BEGIN THE DATA

(** * The n-tuple network agent of agent.h

    A shallow embedding of [agent], [weight_agent], [Feature],
    [IsoFeature], [ntuple] and the sliders (agent.h), with the statements
    of their specification.

    Conventions of the embedding.
    - [int] and [board::reward] values are [Z]; the accumulator of
      [Feature::operator()] is a [long long], whose shift is written with
      its 64-bit wrap-around.
    - [float] and [double] values are the IEEE 754 binary32 and binary64
      numbers of the library ([spec_float]), with the library's
      operations, which round to nearest, ties to even; the infinities,
      NaN and the two zeros are values like the others.  A conversion is
      written wherever the source has one: a [float] or an [int] operand
      is converted to [double] before an operation on [double], and a
      [double] stored in a [float] is rounded.  Every operation on
      [double] rounds to binary64, as where [FLT_EVAL_METHOD] is 0.
    - A [std::vector] read with [operator[]] outside its bounds is
      undefined in the source; the model reads a default there and the
      theorems state the bounds they need.
    - [board.h], [action.h] and [weight.h] are not part of the sources at
      hand; what the agent uses of them is modelled from the specification
      or taken as a parameter, and marked so. *)

From Stdlib Require Import ZArith List Lia String Ascii SpecFloat.
From stdpp Require Import gmap strings list.

Local Open Scope Z_scope.

(** ** Machine integers *)

Definition wrap (w : Z) (x : Z) : Z :=
  (x + 2 ^ (w - 1)) mod 2 ^ w - 2 ^ (w - 1).

Definition wrap32 : Z -> Z := wrap 32.
Definition wrap64 : Z -> Z := wrap 64.

(** ** Floating-point numbers *)

(** [float] is binary32, a mantissa of 24 bits, and [double] binary64, a
    mantissa of 53 bits. *)
Definition float : Type := spec_float.
Definition double : Type := spec_float.
Definition getMessage (this : COBSParser) : list Z := m_message this.

(** ** calculateCRC

    [for (uint32_t i = 0U; i < len; i++) crc ^= data[i];]  The loop makes
    [len] iterations; [n] counts the ones still to run. *)

Fixpoint crc_loop (data : list Z) (n : nat) (i : Z) (crc : Z) : option Z :=
  match n with
  | O => Some crc
  | S n' =>
      b ← data !! Z.to_nat i;
      crc_loop data n' (u32 (i + 1)) (u8 (Z.lxor crc b))
  end.

Definition calculateCRC (data : list Z) (len : Z) : option Z :=
  crc_loop data (Z.to_nat len) 0 0.

(** ** encodeMessage *)

(** [*p = v] for a pointer [p] into [buf]. *)
Definition poke (buf : list Z) (p : nat) (v : Z) : option (list Z) :=
  if decide (p < length buf)%nat then Some (<[p:=v]> buf) else None.

(** The local variables of the encoding loop. *)
Record enc_state : Type := EncState {
  enc_output : list Z;      (* output, resized to expectedLen *)
  encodedMessage : nat;     (* uint8_t *encodedMessage, as an index *)
  overheadByte : nat;       (* uint8_t *overheadByte, as an index *)
  overheadCount : Z         (* uint8_t overheadCount *)
}.

(** The body of the encoding loop for one message byte. *)
Definition encode_byte (byte : Z) (s : enc_state) : option enc_state :=
  s1 ← (if decide (byte ≠ ASCII_NULL) then
          buf ← poke (enc_output s) (encodedMessage s) byte;
          Some (EncState buf (S (encodedMessage s)) (overheadByte s)
                         (u8 (overheadCount s + 1)))
        else Some s);
  if decide (byte = ASCII_NULL ∨ overheadCount s1 = MAX_BLOCK_SIZE) then
    buf ← poke (enc_output s1) (overheadByte s1) (overheadCount s1);
    Some (EncState buf (S (encodedMessage s1)) (encodedMessage s1) 1)
  else Some s1.

(** [for (uint32_t i = 0; i < messageSize; ++i)], with [n] the number of
    iterations still to run. *)
Fixpoint encode_loop (input : list Z) (inputSize crc : Z)
    (n : nat) (i : Z) (s : enc_state) : option enc_state :=
  match n with
  | O => Some s
  | S n' =>
      byte ← (if decide (i < inputSize) then input !! Z.to_nat i
              else Some crc);
      s' ← encode_byte byte s;
      encode_loop input inputSize crc n' (u32 (i + 1)) s'
  end.

(** What follows the loop: the last overhead byte, the end-of-frame byte,
    the shrinking resize and the returned length. *)
Definition encode_finish (s : enc_state) : option (Z * list Z) :=
  buf ← poke (enc_output s) (overheadByte s) (overheadCount s);
  buf ← poke buf (encodedMessage s) ASCII_NULL;
  let actualLen := S (encodedMessage s) in
  Some (u32 (Z.of_nat actualLen), resize actualLen 0 buf).

Definition expectedLen (messageSize : Z) : Z :=
  let blockOverheadBytes := usize (messageSize / 254) in
  usize (messageSize + blockOverheadBytes + 2).

(** Returns the [uint32_t] result and the new content of [output]; the
    previous content of [output] is cleared and so is not an argument. *)
Definition encodeMessage (input : list Z) (inputSize : Z)
    : option (Z * list Z) :=
  crc ← calculateCRC input inputSize;
  let messageSize := u32 (inputSize + 1) in
  let output := replicate (Z.to_nat (expectedLen messageSize)) 0 in
  s ← encode_loop input inputSize crc (Z.to_nat messageSize) 0
        (EncState output 1 0 1);
  encode_finish s.

(** ** decodeMessage *)

(** The local variables of the decoding loop. *)
Record dec_state : Type := DecState {
  dec_pos : nat;            (* const uint8_t *encodedMessage, as an index *)
  blockSize : Z;            (* uint8_t blockSize *)
  dec_overheadCount : Z;    (* uint8_t overheadCount *)
  dec_output : list Z       (* std::vector<uint8_t> output *)
}.

(** How an iteration of the loop body ends. *)
Inductive flow : Type :=
  | Next (s : dec_state)    (* falls through to [--blockSize] *)
  | Break (s : dec_state).  (* [break] *)

Definition flow_state (f : flow) : dec_state :=
  match f with Next s | Break s => s end.

Definition decode_body (input : list Z) (s : dec_state) : option flow :=
  if decide (blockSize s > 0) then
    b ← input !! dec_pos s;
    Some (Next (DecState (S (dec_pos s)) (blockSize s) (dec_overheadCount s)
                         (dec_output s ++ [b])))
  else
    b ← input !! dec_pos s;
    if decide (b = ASCII_NULL) then
      Some (Break (DecState (S (dec_pos s)) b (dec_overheadCount s)
                            (dec_output s)))
    else
      let output :=
        if decide (dec_overheadCount s ≠ MAX_BLOCK_SIZE)
        then dec_output s ++ [ASCII_NULL] else dec_output s in
      Some (Next (DecState (S (dec_pos s)) b b output)).

(** The step expression [--blockSize]. *)
Definition decode_dec (s : dec_state) : dec_state :=
  DecState (dec_pos s) (u8 (blockSize s - 1)) (dec_overheadCount s)
           (dec_output s).

(** [for (...; encodedMessage < encodedMessageEnd; --blockSize)].  The
    loop has no syntactic bound, so it is run with fuel; running out of
    fuel gives [None]. *)
Fixpoint decode_loop (input : list Z) (fuel : nat) (s : dec_state)
    : option dec_state :=
  if decide (dec_pos s < length input)%nat then
    match fuel with
    | O => None
    | S fuel' =>
        r ← decode_body input s;
        match r with
        | Break s' => Some s'
        | Next s' => decode_loop input fuel' (decode_dec s')
        end
    end
  else Some s.

Definition decode_init : dec_state := DecState 0 0 MAX_BLOCK_SIZE [].

(** What follows the loop, on the decoded [output]. *)
Definition decode_validate (this : COBSParser) (output : list Z)
    : option (bool * COBSParser) :=
  if decide (output = []) then Some (false, this)
  else
    receivedCRC ← last output;
    let output := removelast output in
    calculatedCRC ← calculateCRC output (u32 (Z.of_nat (length output)));
    if decide (calculatedCRC = receivedCRC)
    then Some (true, mkCOBSParser output)
    else Some (false, this).

Definition decodeMessage_fuel (fuel : nat) (this : COBSParser)
    (input : list Z) : option (bool * COBSParser) :=
  s ← decode_loop input fuel decode_init;
  decode_validate this (dec_output s).

Definition decodeMessage (this : COBSParser) (input : list Z)
    : option (bool * COBSParser) :=
  decodeMessage_fuel (length input) this input.


(** * Definitions used to state and prove the properties *)

(** ** The checksum as a fold *)

(** The bitwise XOR of all bytes, from an accumulator of 0: the checksum
    in the words of the specification. *)
Definition xor_fold (data : list Z) : Z := foldl Z.lxor 0 data.

(** The same fold with the [uint8_t] truncation of [crc ^= data[i]]. *)
Definition crc_of (data : list Z) : Z :=
  foldl (fun crc b => u8 (Z.lxor crc b)) 0 data.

END THE DATA

WORK INSTRUCTIONS:
Considering only the material above, set down every line from the one with "crc ← calculateCRC input inputSize;" to the one with "Record dec_state : Type", inclusive, exactly as written.

WRITTEN SOLUTION:
  crc ← calculateCRC input inputSize;
  let messageSize := u32 (inputSize + 1) in
  let output := replicate (Z.to_nat (expectedLen messageSize)) 0 in
  s ← encode_loop input inputSize crc (Z.to_nat messageSize) 0
        (EncState output 1 0 1);
  encode_finish s.

(** ** decodeMessage *)

(** The local variables of the decoding loop. *)
Record dec_state : Type := DecState {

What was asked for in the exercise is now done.